Data extracts.
Lemma sponge_after_ok M : length (sponge_after M).1 = 25%nat /\ 0 <= (sponge_after M).2 < rate.
Proof.
  split; [apply absorb_bytes_length; [exact HPl|done]|]. unfold sponge_after. rewrite absorb_bytes_offset by (unfold rate; lia). apply Z.mod_pos_bound. unfold rate. lia.
Qed.

Lemma absorb_more M msg : bytes_ok msg -> absorb (8 * rate) n (sponge_after M).1 (sponge_after M).2 msg = Some (sponge_after (M ++ msg)).
Proof.
  intros Hb. pose proof (sponge_after_ok M) as [H1 H2]. unfold rate in *. rewrite (absorb_runs rw n P Hrw HP) by done.
  rewrite <- surjective_pairing. unfold sponge_after. by rewrite absorb_bytes_app.
Qed.

Lemma squeeze_after A k out : length A = 25%nat -> 0 <= k ->
  squeeze (8 * rate) n (after rate P A k).1 (after rate P A k).2 out = Some (after rate P A (k + Z.of_nat (length out)), stream_bytes rate P A k (length out)).
Proof.
  intros HA Hk. assert (Hr : 0 < rate) by (unfold rate; lia). pose proof (Z.mod_pos_bound k rate Hr).
  assert (H1 : length (after rate P A k).1 = 25%nat) by (unfold after; cbn [fst]; by apply iter_length, HA; apply HPl).
  unfold rate in *. rewrite (squeeze_runs rw n P Hrw HP) by (done || (unfold after; cbn [snd]; lia)). rewrite <- surjective_pairing. by rewrite squeeze_bytes_stream.
Qed.

(** ** Extendable output *)

Definition absorbing (M : list Z) : xof_t := {| xof_state := (sponge_after M).1; xof_offset := (sponge_after M).2; xof_finalized := false; xof_squeezable := 0 |}.

(** Finalized in state [A], and [k] bytes were squeezed *)
Definition squeezing (A : list Z) (k : Z) : xof_t :=
  {| xof_state := (after rate P A k).1; xof_offset := 0; xof_finalized := true; xof_squeezable := (after rate P A k).2 |}.

Lemma new_absorbing : xof_new = absorbing [].
Proof. done. Qed.

Lemma xof_absorb_spec M msg : bytes_ok msg -> xof_absorb (8 * rate) n (absorbing M) msg = Some (absorbing (M ++ msg)).
Proof. intros Hb. unfold xof_absorb, absorbing. cbn [xof_finalized negb xof_state xof_offset]. by rewrite absorb_more. Qed.

Lemma xof_squeeze_spec A k out : length A = 25%nat -> 0 <= k ->
  xof_squeeze (8 * rate) n (squeezing A k) out = Some (squeezing A (k + Z.of_nat (length out)), stream_bytes rate P A k (length out)).
Proof. intros HA Hk. unfold xof_squeeze, squeezing. cbn [xof_finalized xof_state xof_squeezable xof_offset]. by rewrite squeeze_after. Qed.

Task. The lines that contain the word "absorbing" are wanted; copy each of them from the records.

Written answer.
Definition absorbing (M : list Z) : xof_t := {| xof_state := (sponge_after M).1; xof_offset := (sponge_after M).2; xof_finalized := false; xof_squeezable := 0 |}.
Lemma new_absorbing : xof_new = absorbing [].
Lemma xof_absorb_spec M msg : bytes_ok msg -> xof_absorb (8 * rate) n (absorbing M) msg = Some (absorbing (M ++ msg)).
Proof. intros Hb. unfold xof_absorb, absorbing. cbn [xof_finalized negb xof_state xof_offset]. by rewrite absorb_more. Qed.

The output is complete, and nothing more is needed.